>>>

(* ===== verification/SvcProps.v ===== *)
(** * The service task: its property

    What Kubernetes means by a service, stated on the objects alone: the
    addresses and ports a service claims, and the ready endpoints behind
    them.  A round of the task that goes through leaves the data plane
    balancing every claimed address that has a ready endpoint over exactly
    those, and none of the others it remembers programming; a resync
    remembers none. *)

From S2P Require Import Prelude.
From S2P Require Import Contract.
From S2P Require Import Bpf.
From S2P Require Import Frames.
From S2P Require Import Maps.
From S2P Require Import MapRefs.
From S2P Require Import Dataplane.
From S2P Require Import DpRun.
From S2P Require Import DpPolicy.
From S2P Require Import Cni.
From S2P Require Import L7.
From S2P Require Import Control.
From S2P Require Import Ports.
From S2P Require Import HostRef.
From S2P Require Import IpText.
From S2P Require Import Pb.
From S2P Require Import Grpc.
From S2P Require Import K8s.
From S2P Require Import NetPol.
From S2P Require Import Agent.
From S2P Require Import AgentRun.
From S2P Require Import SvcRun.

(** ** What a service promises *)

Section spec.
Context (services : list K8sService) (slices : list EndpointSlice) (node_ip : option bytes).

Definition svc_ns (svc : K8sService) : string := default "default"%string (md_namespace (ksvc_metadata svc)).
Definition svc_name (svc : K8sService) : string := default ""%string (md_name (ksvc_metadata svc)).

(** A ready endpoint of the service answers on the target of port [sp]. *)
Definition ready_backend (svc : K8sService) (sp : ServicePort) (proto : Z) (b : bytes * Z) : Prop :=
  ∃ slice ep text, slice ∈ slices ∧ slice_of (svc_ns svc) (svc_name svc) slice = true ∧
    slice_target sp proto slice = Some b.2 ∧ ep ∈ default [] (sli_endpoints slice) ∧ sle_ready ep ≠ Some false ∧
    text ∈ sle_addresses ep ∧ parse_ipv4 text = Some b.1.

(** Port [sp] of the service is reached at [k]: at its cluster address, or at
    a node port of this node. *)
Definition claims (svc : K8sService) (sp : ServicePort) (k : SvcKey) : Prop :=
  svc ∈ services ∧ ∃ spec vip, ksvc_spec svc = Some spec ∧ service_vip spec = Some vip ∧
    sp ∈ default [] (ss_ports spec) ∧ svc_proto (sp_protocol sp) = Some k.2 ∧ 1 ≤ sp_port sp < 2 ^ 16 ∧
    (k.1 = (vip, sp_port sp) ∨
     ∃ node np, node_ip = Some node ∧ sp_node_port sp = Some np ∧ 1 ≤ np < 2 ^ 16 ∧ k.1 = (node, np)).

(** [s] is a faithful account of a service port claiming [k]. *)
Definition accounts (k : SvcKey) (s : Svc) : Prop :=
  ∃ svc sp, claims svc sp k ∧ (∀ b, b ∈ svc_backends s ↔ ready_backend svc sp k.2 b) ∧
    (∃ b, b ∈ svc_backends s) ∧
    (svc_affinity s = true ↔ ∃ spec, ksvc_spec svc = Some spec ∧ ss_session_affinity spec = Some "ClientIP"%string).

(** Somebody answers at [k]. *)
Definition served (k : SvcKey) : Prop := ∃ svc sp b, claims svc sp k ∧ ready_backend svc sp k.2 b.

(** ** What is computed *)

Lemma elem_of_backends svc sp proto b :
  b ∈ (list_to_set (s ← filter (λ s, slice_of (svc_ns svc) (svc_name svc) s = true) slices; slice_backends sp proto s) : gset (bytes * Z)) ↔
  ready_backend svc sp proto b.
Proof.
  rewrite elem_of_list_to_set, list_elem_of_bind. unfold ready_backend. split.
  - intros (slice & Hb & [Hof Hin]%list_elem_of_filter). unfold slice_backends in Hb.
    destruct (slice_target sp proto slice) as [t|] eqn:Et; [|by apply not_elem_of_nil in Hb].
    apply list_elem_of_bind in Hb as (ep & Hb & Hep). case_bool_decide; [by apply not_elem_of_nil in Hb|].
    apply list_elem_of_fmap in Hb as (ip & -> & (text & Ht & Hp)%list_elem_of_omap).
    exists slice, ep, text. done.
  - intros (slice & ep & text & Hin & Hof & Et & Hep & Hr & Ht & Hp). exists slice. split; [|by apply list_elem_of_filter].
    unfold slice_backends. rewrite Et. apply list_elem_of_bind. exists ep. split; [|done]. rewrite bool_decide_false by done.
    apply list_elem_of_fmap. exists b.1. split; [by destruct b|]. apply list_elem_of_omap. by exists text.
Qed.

<<<
>>>

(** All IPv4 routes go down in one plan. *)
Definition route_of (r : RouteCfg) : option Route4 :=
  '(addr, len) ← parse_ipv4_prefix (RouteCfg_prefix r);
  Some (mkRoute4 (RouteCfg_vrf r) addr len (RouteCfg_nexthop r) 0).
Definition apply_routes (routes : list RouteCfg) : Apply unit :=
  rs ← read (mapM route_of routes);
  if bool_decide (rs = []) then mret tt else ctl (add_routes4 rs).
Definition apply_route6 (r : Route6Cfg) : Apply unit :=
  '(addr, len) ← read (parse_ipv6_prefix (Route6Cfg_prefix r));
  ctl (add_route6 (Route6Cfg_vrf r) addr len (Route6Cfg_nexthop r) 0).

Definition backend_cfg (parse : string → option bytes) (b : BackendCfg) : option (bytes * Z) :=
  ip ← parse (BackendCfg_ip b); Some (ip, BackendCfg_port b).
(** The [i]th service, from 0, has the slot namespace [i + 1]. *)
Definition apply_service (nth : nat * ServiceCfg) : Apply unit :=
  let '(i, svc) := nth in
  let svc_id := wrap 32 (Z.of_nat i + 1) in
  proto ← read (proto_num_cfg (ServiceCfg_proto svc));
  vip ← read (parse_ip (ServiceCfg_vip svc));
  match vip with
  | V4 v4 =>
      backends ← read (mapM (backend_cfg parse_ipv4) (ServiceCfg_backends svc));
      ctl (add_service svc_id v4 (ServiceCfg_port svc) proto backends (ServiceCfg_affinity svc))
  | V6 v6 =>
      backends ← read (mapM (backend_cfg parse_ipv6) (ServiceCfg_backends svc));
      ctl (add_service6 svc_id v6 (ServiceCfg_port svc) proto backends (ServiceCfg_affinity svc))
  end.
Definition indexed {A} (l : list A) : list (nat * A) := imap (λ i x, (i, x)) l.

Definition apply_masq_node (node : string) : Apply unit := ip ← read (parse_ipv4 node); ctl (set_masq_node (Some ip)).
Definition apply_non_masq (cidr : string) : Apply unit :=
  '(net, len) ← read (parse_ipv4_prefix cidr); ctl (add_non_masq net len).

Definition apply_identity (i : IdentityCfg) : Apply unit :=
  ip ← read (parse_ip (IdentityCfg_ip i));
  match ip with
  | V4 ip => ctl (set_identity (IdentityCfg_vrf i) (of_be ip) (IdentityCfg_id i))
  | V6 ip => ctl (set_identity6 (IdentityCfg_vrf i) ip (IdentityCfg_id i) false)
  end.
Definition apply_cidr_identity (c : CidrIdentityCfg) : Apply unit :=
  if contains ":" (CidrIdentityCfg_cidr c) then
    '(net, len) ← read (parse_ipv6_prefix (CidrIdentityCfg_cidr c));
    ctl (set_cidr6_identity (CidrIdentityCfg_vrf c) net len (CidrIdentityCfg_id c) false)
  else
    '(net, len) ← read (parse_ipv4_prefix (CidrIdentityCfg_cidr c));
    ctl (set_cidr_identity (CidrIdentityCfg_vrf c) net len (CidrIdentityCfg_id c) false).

<<<

Your task
Look for the word "services" in every line of the records. State how many lines contain it, and write only the number.

Exercise output
2